TASK DETAILS
Could you filter the data below down to the lines that hold the word "zeta"?

TASK DATA below:

(** X14.  The add-file flow from button to gallery: after the button, a
    name of at most 25 characters, a comment of at most 200 and a photo,
    the pair's gallery has one more item at its end, carrying the trimmed
    name and comment, the sender's handle as contributor and the photo's
    handle; the items that were there are unchanged and the cursor is
    clear. *)
Theorem add_file_flow (py : PyStr)
    (ADMIN_ID : string) (deliver : string -> option Z)
    (retract : string -> Z -> bool)
    (cache_locally : string -> string -> option string) (today : string)
    (u : Sender) (f nm cm fid : string) (cap : option string)
    (d : Data) (ctx : UserData) :
  f ≠ "" → (str_len py (str_strip py nm) ≤ 25)%nat →
  (str_len py (str_strip py cm) ≤ 200)%nat →
  let step e r :=
    handle py ADMIN_ID deliver retract cache_locally today u e (data_of r) (ctx_of r) in
  let r :=
    step (MediaMessage (Photo fid cap))
      (step (TextMessage cm)
         (step (TextMessage nm) (step (Button (add_file f)) (d, ctx, [])))) in
  let gid := gallery_id (user_id u) f in
  files_of gid (data_of r)
  = files_of gid d
      ++ [mkFileInfo photo fid (str_strip py nm) (str_strip py cm) (get_username u) today
            (cache_locally gid fid) []] ∧
  (∀ k, k ≠ gid → galleries (data_of r) !! k = galleries d !! k) ∧
  users (data_of r) = users d ∧
  waiting_for (ctx_of r) = None ∧
  Reply FileAdded ∈ out_of r.
Proof.
  intros Hf Hnm Hcm. cbv zeta. unfold data_of, ctx_of, out_of. cbn [fst snd].
  set (c1 := set_file_friend_id (Some f) (set_waiting_for (Some file_name) ctx)).
  assert (E1 : handle py ADMIN_ID deliver retract cache_locally today u
                 (Button (add_file f)) d ctx = (d, c1, [Reply AddFilePrompt]))
    by done.
  rewrite E1. cbn [fst snd].
  set (c2 := set_waiting_for (Some file_comment) (set_file_name (Some (str_strip py nm)) c1)).
  assert (E2 : handle py ADMIN_ID deliver retract cache_locally today u
                 (TextMessage nm) d c1
               = (d, c2, [Reply (FileNameAccepted (str_strip py nm))])).
  { unfold handle. rewrite message_handler_file_name by done.
    unfold handle_file_name. by rewrite (proj2 (Nat.ltb_ge _ _)). }
  rewrite E2. cbn [fst snd].
  set (c3 := set_waiting_for (Some file) (set_file_comment (Some (str_strip py cm)) c2)).
  assert (E3 : handle py ADMIN_ID deliver retract cache_locally today u
                 (TextMessage cm) d c2 = (d, c3, [Reply FileCommentSaved])).
  { unfold handle. rewrite message_handler_file_comment by done.
    unfold handle_file_comment. by rewrite (proj2 (Nat.ltb_ge _ _)). }
  rewrite E3. cbn [fst snd].
  unfold handle. rewrite file_handler_file by done.
  rewrite (handle_file_adds deliver cache_locally today u (Photo fid cap) d c3
             f photo fid) by done.
  cbn [fst snd]. split; [apply files_of_append|].
  split; [intros k Hk; by apply files_of_append_other|].
  split; [done|]. split; [done|].
  apply elem_of_app. right. by left.
Qed.

Lemma add_file_flow_witness :
  let step e r :=
    handle AsciiText.methods Scenario.admin Scenario.online Scenario.retract_ok
           Scenario.no_cache
           "01.01.2025" Scenario.alice e (data_of r) (ctx_of r) in
  let r :=
    step (MediaMessage (Photo "p1" None))
      (step (TextMessage "fun")
         (step (TextMessage "trip")
            (step (Button (add_file "2")) (Scenario.befriended, empty_user_data, [])))) in
  "2" ≠ "" ∧ (str_len AsciiText.methods (str_strip AsciiText.methods "trip") ≤ 25)%nat ∧
  (str_len AsciiText.methods (str_strip AsciiText.methods "fun") ≤ 200)%nat ∧
  files_of "1_2" (data_of r)
  = [mkFileInfo photo "p1" "trip" "fun" "alice" "01.01.2025" None []].
Proof.
  cbv zeta.
  assert (H1 : "2" ≠ "") by (intros [=]).
  assert (H2 : (str_len AsciiText.methods (str_strip AsciiText.methods "trip")
                ≤ 25)%nat) by (vm_compute; lia).
  assert (H3 : (str_len AsciiText.methods (str_strip AsciiText.methods "fun")
                ≤ 200)%nat) by (vm_compute; lia).
  split; [exact H1|]. split; [exact H2|]. split; [exact H3|].
  apply (add_file_flow AsciiText.methods Scenario.admin Scenario.online Scenario.retract_ok
           Scenario.no_cache "01.01.2025" Scenario.alice "2" "trip" "fun" "p1"
           None Scenario.befriended empty_user_data H1 H2 H3).
Defined.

End of TASK DATA.

PROBLEM SOLUTION
  intros Hf Hnm Hcm. cbv zeta. unfold data_of, ctx_of, out_of. cbn [fst snd].
  cbv zeta.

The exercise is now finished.